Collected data
(* ===== verification/Rows.v ===== *)
(** * Rows: how the store writes its records down (engine/src/store.rs)

    Each record of the store as the row its INSERT writes, and as what reading a
    row makes of it.  The tables of [Database] hold records; this file is why: what
    is written is read back the same.

    A row is its columns by name.  UUIDs, instants and JSON have a text each in
    their crates; those are the classes [RowText] and [JsonText], with the round trip
    each crate promises.  A column of the wrong type ends the task; here it is
    [BadColumn]. *)

From Stdlib Require Import ZArith Lia Ascii String List Bool.
From Stdlib Require DecimalString DecimalN DecimalPos DecimalZ.
From stdpp Require Import base list gmap strings.
From S2P Require Import Prelude Text Time Domain Sql Retention Backup Restore Mask Plan Cron Schedule.
From S2P Require Import Job Step Pipeline Destination Ssh Database.
Import ListNotations.

Open Scope string_scope.
Open Scope list_scope.
Open Scope Z_scope.

(** ** Rows *)

Inductive Value := VNull | VText (s : string) | VInt (n : Z).

Definition TableRow := list (string * Value).

Inductive ReadError := Corrupt (field source : string) | BadColumn (column : string).

Definition corrupt {A} (field : string) (r : result A string) : result A ReadError :=
  map_err r (Corrupt field).

Definition column (r : TableRow) (c : string) : option Value :=
  match List.find (fun kv => String.eqb kv.1 c) r with Some kv => Some kv.2 | None => None end.

(** [row.get::<String>], [row.get::<Option<String>>], [row.get::<i64>], [row.get::<bool>]. *)
Definition get_text (r : TableRow) (c : string) : result string ReadError :=
  match column r c with Some (VText s) => Ok s | _ => Err (BadColumn c) end.
Definition opt_cell (c : string) (v : option Value) : result (option string) ReadError :=
  match v with
  | Some VNull => Ok None
  | Some (VText s) => Ok (Some s)
  | _ => Err (BadColumn c)
  end.
Definition get_opt (r : TableRow) (c : string) : result (option string) ReadError := opt_cell c (column r c).
Definition get_int (r : TableRow) (c : string) : result Z ReadError :=
  match column r c with Some (VInt n) => Ok n | _ => Err (BadColumn c) end.
Definition get_bool (r : TableRow) (c : string) : result bool ReadError :=
  let? n := get_int r c in Ok (negb (n =? 0)).

(** An UPDATE: the columns set, the others as they were. *)
Definition set_columns (r : TableRow) (sets : list (string * Value)) : TableRow :=
  map (fun kv => match column sets kv.1 with Some v => (kv.1, v) | None => kv end) r.

(** ** Texts *)

Class RowText := {
  show_uuid : Uuid -> string;
  read_uuid : string -> result Uuid string;
  show_time : Z -> string;                (* to_rfc3339 *)
  read_time : string -> result Z string;
  rfc_range : Z -> Prop }.                (* the years RFC 3339 can write *)

Class RowTextOk `{RowText} : Prop := {
  uuid_round u : read_uuid (show_uuid u) = Ok u;
  time_round t : rfc_range t -> read_time (show_time t) = Ok t }.

Class JsonText (A : Type) := {
  to_json : A -> result string string;
  from_json : string -> result A string }.

Class JsonTextOk (A : Type) `{JsonText A} : Prop := {
  json_round a s : to_json a = Ok s -> from_json s = Ok a }.

Definition opt_text (o : option string) : Value := match o with Some s => VText s | None => VNull end.
Definition bool_value (b : bool) : Value := VInt (if b then 1 else 0).

(** [map(|s| parse(s)).transpose()?]. *)
Definition transpose {A E} (f : string -> result A E) (o : option string) : result (option A) E :=
  match o with Some s => let? a := f s in Ok (Some a) | None => Ok None end.

Definition job_kind_str (k : JobKind) : string :=
  match k with KindBackup => "backup" | KindRestore => "restore" | KindVerify => "verify" | Domain.KindSync => "sync" end.
Definition parse_job_kind (s : string) : option JobKind :=
  match_str s [("backup", KindBackup); ("restore", KindRestore); ("verify", KindVerify); ("sync", Domain.KindSync)].
Definition parse_outcome (s : string) : option JobOutcome :=
  match_str s [("success", Success); ("failed", Failed); ("cancelled", Cancelled)].

Section Codecs.
Context `{RowText}.
Variable str_debug : string -> string.
Variable parse_enum_text : ParseEnumError -> string.
Variable cron_error_text : CronError -> string.

Definition parse_uuid (field s : string) : result Uuid ReadError := corrupt field (read_uuid s).
Definition parse_ts (field s : string) : result Z ReadError := corrupt field (read_time s).

Definition get_uuid (r : TableRow) (c : string) : result Uuid ReadError :=
  let? s := get_text r c in parse_uuid c s.
Definition get_ts (r : TableRow) (c : string) : result Z ReadError :=
  let? s := get_text r c in parse_ts c s.
Definition get_opt_uuid (r : TableRow) (c : string) : result (option Uuid) ReadError :=
  let? o := get_opt r c in transpose (parse_uuid c) o.
Definition get_opt_ts (r : TableRow) (c : string) : result (option Z) ReadError :=
  let? o := get_opt r c in transpose (parse_ts c) o.
Definition get_json {A} `{JsonText A} (r : TableRow) (c : string) : result A ReadError :=
  let? s := get_text r c in corrupt c (from_json s).

Definition uuid_value (u : Uuid) : Value := VText (show_uuid u).
Definition time_value (t : Z) : Value := VText (show_time t).
Definition opt_uuid (o : option Uuid) : Value := match o with Some u => uuid_value u | None => VNull end.
Definition opt_time (o : option Z) : Value := match o with Some t => time_value t | None => VNull end.

Definition json_value {A} `{JsonText A} (field : string) (a : A) : result Value ReadError :=
  let? s := corrupt field (to_json a) in Ok (VText s).

(** ** Profiles *)

Definition PROFILE_COLUMNS : list string :=
  ["id"; "name"; "engine"; "environment"; "ssh_connection_id"; "db_config"; "tool_overrides";
   "created_at"; "updated_at"].

Definition profile_row `{JsonText DbConfig, JsonText ToolOverrides} (p : ConnectionProfile) : result TableRow ReadError :=
  let? db_config := json_value "db_config" (db p) in
  let? tools := json_value "tool_overrides" (tool_overrides p) in
  Ok [("id", uuid_value (profile_id p)); ("name", VText (profile_name p));
      ("engine", VText (engine_as_str (profile_engine p)));
      ("environment", VText (environment_as_str (environment p)));
      ("ssh_connection_id", opt_uuid (ssh_connection_id p)); ("db_config", db_config);
      ("tool_overrides", tools); ("created_at", time_value (profile_created_at p));
      ("updated_at", time_value (profile_updated_at p)); ("ssh_config", VNull)].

PROBLEM TO SOLVE
Which lines in the records above include the word "RowText"? Copy them out.

YOUR RESPONSE
    their crates; those are the classes [RowText] and [JsonText], with the round trip
Class RowText := {
Class RowTextOk `{RowText} : Prop := {
Context `{RowText}.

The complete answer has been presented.